Luc Wenger
     

 

La parabole du signet

Comme tous ses collègues, il faisait très consciencieusement son travail. Fidèle au poste, il était aussi conscient de l'importance de sa place et du rôle qu'il remplissait.

Il s'agissait d'un petit signet. Mais à la différence de beaucoup de signets qui marquent des pages dans des romans, des livres scolaires ou des livres de poésies, notre signet travaillait dans un lieu bien particulier... En effet, il faisait partie des signets qui étaient à l'œuvre dans une Bible. Un pieux signet… un signet saint… en quelque sorte.

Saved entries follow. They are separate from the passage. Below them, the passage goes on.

Lemma elem_of_ch_boxes p b : b ∈ ch_boxes p <->
  exists l i, b = Meta i /\ inst (cb_world (ch_b p)) l = Some i /\
    w_boxes (cb_world (ch_b p)) !! m_Token (i_meta i) = Some l.
Proof.
  unfold ch_boxes, views, inst. rewrite list_elem_of_fmap. split.
  - intros ([l i] & -> & (_ & Hi & Hb)%elem_of_live). rewrite Nat.sub_0_r in Hi. eauto.
  - intros (l & i & -> & Hi & Hb). exists (l, i). split; [done|]. apply elem_of_live.
    rewrite Nat.sub_0_r. auto with lia.
Qed.

Lemma ch_Find_ok x p b : backend_Find x (ch_b p) = Ok b ->
  b ∈ ch_boxes p /\ (box_InstanceID b = x \/ (box_BoxID b <> "" /\ box_BoxID b = x)).
Proof.
  rewrite elem_of_ch_boxes. destruct p as [b0 Hok]. simpl. unfold backend_Find, Find.
  destruct (w_boxes (cb_world b0) !! x) as [l|] eqn:Hx.
  - destruct (Hok _ _ Hx) as (i & Hi & <-). unfold inst. rewrite Hi. intros [= <-]. split; [|by left]. by exists l, i.
  - destruct (first_match _ _) as [l|] eqn:Hf; [|done]. apply first_match_elem in Hf as [Hin Hm].
    unfold registered in Hin. apply list_elem_of_fmap in Hin as ([t l'] & -> & Ht%elem_of_map_to_list).
    destruct (Hok _ _ Ht) as (i & Hi & Hti). simpl in *. unfold inst in *. rewrite Hi in *. bools.
    intros [= <-]. split; [|right; done]. exists l', i. rewrite Hti. auto.
Qed.
Definition machineConfig p (m : boxMeta) : fcConfig :=
  let n := netFor (m_NetIndex m) in
  let jc := jailer p in
  MkFcConfig (apiSockPath m (stateDir p)) (kernelImage p)
    (if guestNetEnabled p then kernelArgs0 +:+ " " +:+ KernelIPArg n else kernelArgs0)
    (("rootfs", path_Join [boxDir (stateDir p) (m_Token m); "rootfs.ext4"], true, false) ::
     (if String.eqb (payloadImage p) "" then [] else [("payload", payloadImage p, false, true)]))
    (vcpuCount p) (memSizeMib (limits p)) (vsockUDSPath m (stateDir p))
    (m_UID m) (jc_gid jc) (m_Token m) (jc_execFile jc) (jc_jailerBin jc) (jc_chrootBase jc) (jc_cgroupVersion jc) 0 true []
    (if guestNetEnabled p then [(macForIndex (m_NetIndex m), bn_TapName n)] else []).

Definition remove_chroot (m : boxMeta) : world -> world :=
  set_chroots (fun s => if String.eqb (chrootInstanceDir m) "" then s else s ∖ {[chrootInstanceDir m]}).

Definition stop_vm (pid : nat) : world -> world := set_vms (filter (fun v => vm_pid v <> pid)).

(** A started machine: a process, in a chroot the jailer has made. *)
Definition start_vm (m : boxMeta) (cfg : fcConfig) w : world :=
  MkWorld (w_boxes w) (w_used w) (w_usedUIDs w) (w_heap w) (w_pool w) (w_disk w)
    (if String.eqb (chrootInstanceDir m) "" then w_chroots w else {[chrootInstanceDir m]} ∪ w_chroots w)
    (MkVmm (w_pids w) (m_Token m) cfg :: w_vms w) (S (w_pids w)) (w_host w).

Definition bootMachine p (env : BootEnv) (m : boxMeta) : go world fcError (nat * bool) := fun w =>
  if negb (String.eqb (chrootInstanceDir m) "") && negb (be_clear env) then (w, Err ErrClearChroot)
  else
    let w1 := remove_chroot m w in
    if negb (be_new env) then (w1, Err ErrCreateVM)
    else if negb (be_start env) then (w1, Err ErrStartVM)
    else
      let pid := w_pids w1 in
      let w2 := start_vm m (machineConfig p m) w1 in
      let cleanup := remove_chroot m (if be_stop env then stop_vm pid w2 else w2) in
      if ports p && negb (be_api env) then (cleanup, Err ErrBoxAPI)
      else if ports p && negb (be_chownAPI env) then (cleanup, Err ErrChownAPI)
      else if negb (be_guest env) then (cleanup, Err ErrGuest)
      else (w2, Ok (pid, ports p)).

Definition save (ok : bool) (m : boxMeta) w : world * bool :=
  let '(d, r) := save_meta ok (m_Token m) m (w_disk w) in (set_disk (fun _ => d) w, r).

Definition remove_box (token : string) : world -> world := set_disk (delete token).

Definition with_disk (m : boxMeta) (n : Z) : boxMeta :=
  MkMeta (m_Token m) (m_BoxID m) (m_Description m) (m_Image m) (m_Phase m) (m_Paused m) (m_Created m) (m_NetIndex m)
    (m_UID m) (m_GID m) (m_ChrootBase m) (m_ExecBase m) n (m_Namespace m).

(** The unlocked middle of [Provision]: the disk, the boot, the metadata; on
    failure everything is given back. *)
Definition build p (opts : CreateOptions) (env : ProvEnv) (m0 : boxMeta) : go world fcError (boxMeta * nat * bool) := fun w =>
  let token := m_Token m0 in
  let undo := fun w' => freeSlot m0 (remove_box token w') in
  match pe_stat env with
  | None => (freeSlot m0 w, Err ErrStat)
  | Some base =>
      if negb (pe_mkdir env) then (freeSlot m0 w, Err ErrMkdir)
      else
        let w1 := set_disk (mkdir_box token) w in
        if negb (pe_copy env) then (undo w1, Err ErrCopy)
        else
          let diskBytes := diskBytesFor p (co_DiskBytes opts) base in
          let m := with_disk m0 diskBytes in
          let w2 := set_disk (write_rootfs token (Some base)) w1 in
          if (base <? diskBytes) && negb (pe_truncate env) then (undo w2, Err ErrResize)
          else
            let w3 := if base <? diskBytes then set_disk (write_rootfs token (Some diskBytes)) w2 else w2 in
            if negb (pe_chown env) then (undo w3, Err ErrChown)
            else
              match bootMachine p (pe_boot env) m w3 with
              | (w4, Err e) => (freeSlot m0 (remove_chroot m (remove_box token w4)), Err e)
              | (w4, Ok (pid, api)) =>
                  match save (pe_save env) m w4 with
                  | (w5, true) => (w5, Ok (m, pid, api))
                  | (w5, false) =>
                      (freeSlot m0 (remove_chroot m (remove_box token
                         (if be_stop (pe_boot env) then stop_vm pid w5 else w5))), Err ErrSave)
                  end
              end
  end.

Definition register (mpa : boxMeta * nat * bool) : go world fcError nat := fun w =>
  let '(m, pid, api) := mpa in
  let l := length (w_heap w) in
  (set_boxes (<[m_Token m := l]>) (set_heap (fun h => h ++ [MkInst m (Some pid) api false]) w), Ok l).

Definition Provision p (opts : CreateOptions) (env : ProvEnv) : go world fcError nat :=
  let* m := reserve p opts env in
  let* mpa := build p opts env m in
  register mpa.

Mais n'allez quand même pas croire que dans le petit cercle très fermé des signets de Bible tout était pour le mieux dans le meilleur des mondes ! Eh non ! Surprenant peut-être, mais l'honnêteté m'oblige à le dire : il existe bien des difficultés entre les signets bibliques !

Ainsi pendant que le propriétaire de la Bible lisait et méditait un passage de l'Écriture Sainte, les signets se disputaient entre eux. Ils se disputaient pour savoir lequel d'était le plus grand, et lequel d'entre eux marquait le passage le plus important !

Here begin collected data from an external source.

(** Every box is on its own network only, and named as a box; the networks are
    named differently. *)
Definition isolated (dm : Daemon) : Prop :=
  (forall id c, dm_ctrs dm !! id = Some c -> managed c ->
    ct_Nets c = {[boxNetworkName id]} /\ HasPrefix (ct_Name c) readyPrefix = true) /\
  (forall id id' c c', dm_ctrs dm !! id = Some c -> dm_ctrs dm !! id' = Some c' -> managed c -> managed c' ->
    boxNetworkName id = boxNetworkName id' -> id = id').

(** Boxes that were there as they are stay isolated. *)
Lemma isolated_sub dm dm' :
  isolated dm -> (forall id c', dm_ctrs dm' !! id = Some c' -> managed c' -> exists c, dm_ctrs dm !! id = Some c /\ managed c /\
    ct_Nets c' = ct_Nets c /\ (HasPrefix (ct_Name c) readyPrefix = true -> HasPrefix (ct_Name c') readyPrefix = true)) ->
  isolated dm'.
Proof.
  intros [Hi Hd] Hs. split.
  - intros id c' Hc' Hm. destruct (Hs id c' Hc' Hm) as (c & Hc & Hmc & -> & Hn). destruct (Hi id c Hc Hmc) as [-> ?]. auto.
  - intros id id' c c' Hc Hc' Hm Hm'. destruct (Hs _ _ Hc Hm) as (? & ? & ? & _), (Hs _ _ Hc' Hm') as (? & ? & ? & _). eauto.
Qed.

(** Peers are named, and not as boxes are. *)
Definition peers_foreign (p : Provisioner) : Prop :=
  Forall (fun x => isID x = false /\ HasPrefix x readyPrefix = false) (pv_peers p).

Lemma peers_foreign_ok p : peers_foreign p -> peers_ok p.
Proof. intros Hp. eapply Forall_impl; [exact Hp|]. by intros x [? _]. Qed.

(** What operations on an instance do to its container. *)
Definition steady (id : string) (dm dm' : Daemon) : Prop :=
  forall c', dm_ctrs dm' !! id = Some c' -> exists c, dm_ctrs dm !! id = Some c /\ ct_Nets c' = ct_Nets c /\
    (HasPrefix (ct_Name c) readyPrefix = true -> HasPrefix (ct_Name c') readyPrefix = true).

#[export] Instance steady_refl id : Reflexive (steady id).
Proof. intros dm c' Hc. eauto. Qed.
#[export] Instance steady_trans id : Transitive (steady id).
Proof.
  intros d1 d2 d3 H1 H2 c3 Hc3. destruct (H2 _ Hc3) as (c2 & Hc2 & -> & Hp2).
  destruct (H1 _ Hc2) as (c1 & Hc1 & -> & Hp1). exists c1. auto.
Qed.
(** Before the hub is reached, nothing changes. *)
Lemma loop_unseen token h name pre rest backoff file : forall (db : ClusterDB),
  Forall (undisturbed h name) pre -> Forall unseen pre ->
  exists db' b' rs, length rs = length pre /\ Forall (fun r => r_creds r = None) rs /\
    cdb_tokens db' !! h = cdb_tokens db !! h /\
    reconnect_loop token backoff (pre ++ rest) (MkLink db file None) =
    (let '(lk, rs', fin) := reconnect_loop token b' rest (MkLink db' file None) in (lk, rs ++ rs', fin)).
Proof.
  revert backoff. induction pre as [|a pre IH]; intros backoff db Hu Hs.
  { exists db, backoff, []. split_and!; try done. cbn. by destruct (reconnect_loop _ _ _ _) as [[]]. }
  apply Forall_cons in Hu as [(Hh & Hst & Hsw) Hu]. apply Forall_cons in Hs as [Ha Hs].
  assert (Hrun : exists e, RunWithCaller a token (MkLink (a_hub a db) file None) = (MkLink (a_hub a db) file None, e) /\ e <> ErrEnrollRejected).
  { unfold RunWithCaller, enrollSpoke. cbn [lk_db lk_file lk_creds]. destruct (a_dial a) eqn:Hd; [|by eexists].
    destruct (a_sent a) eqn:Hse; [destruct Ha; congruence|]. by eexists. }
  destruct Hrun as (e & Hrun & He). cbn [app reconnect_loop lk_db lk_file lk_creds]. rewrite Hrun, Hst, Hsw. cbn [lk_creds].
  rewrite (bool_decide_eq_false_2 (e = _)), andb_false_r by done.
  destruct (IH (if backoff <? spokeReconnectMax then backoff * 2 else backoff) (a_hub a db) Hu Hs) as (db' & b' & rs & Hl & Hc & Ht & ->).
  exists db', b', (MkRound None e backoff :: rs). split; [cbn; by rewrite Hl|]. split; [by constructor|].
  split; [destruct (Hh db) as [Ht' _]; congruence|]. by destruct (reconnect_loop _ _ rest _) as [[]].
Qed.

Les signets du Nouveau Testament regardaient de très haut leurs collègues de l'Ancien Testament; pensez ils marquaient, eux, des pages parlant du Christ, voire même des passages rapportant les paroles du Christ, ou ses paraboles.

Oui mais, répliquaient les signets de l'Ancien Testament, "nous nous avons les prophéties, les débuts de l'alliance de Dieu avec les hommes nous rapportant les paroles du Créateur à l'origine de toutes choses…" Bref, une joyeuse ambiance, sans compter que les signets du Nouveau Testament se disputaient entre eux. "Je suis dans le livre des Actes, à la Pentecôte, c'est important l'Esprit; oui mais moi je marque la page des Béatitudes et moi celle du Notre Père !"

Notre petit signet était de toute façon persuadé, et il le rappelait bien souvent, d'être le meilleur, le plus évangélique, le plus près de l'Esprit Saint, et le plus représentatif de la grâce de Dieu. Bref le meilleur. A sa décharge il faut dire qu'il marquait le passage de Jean 3/16, ce qui n'est quand même pas rien comme verset : " Car Dieu a tant aimé le monde, qu'Il a donné son Fils unique, afin que quiconque croit en Lui, ne meure pas, mais qu'il ait la vie éternelle".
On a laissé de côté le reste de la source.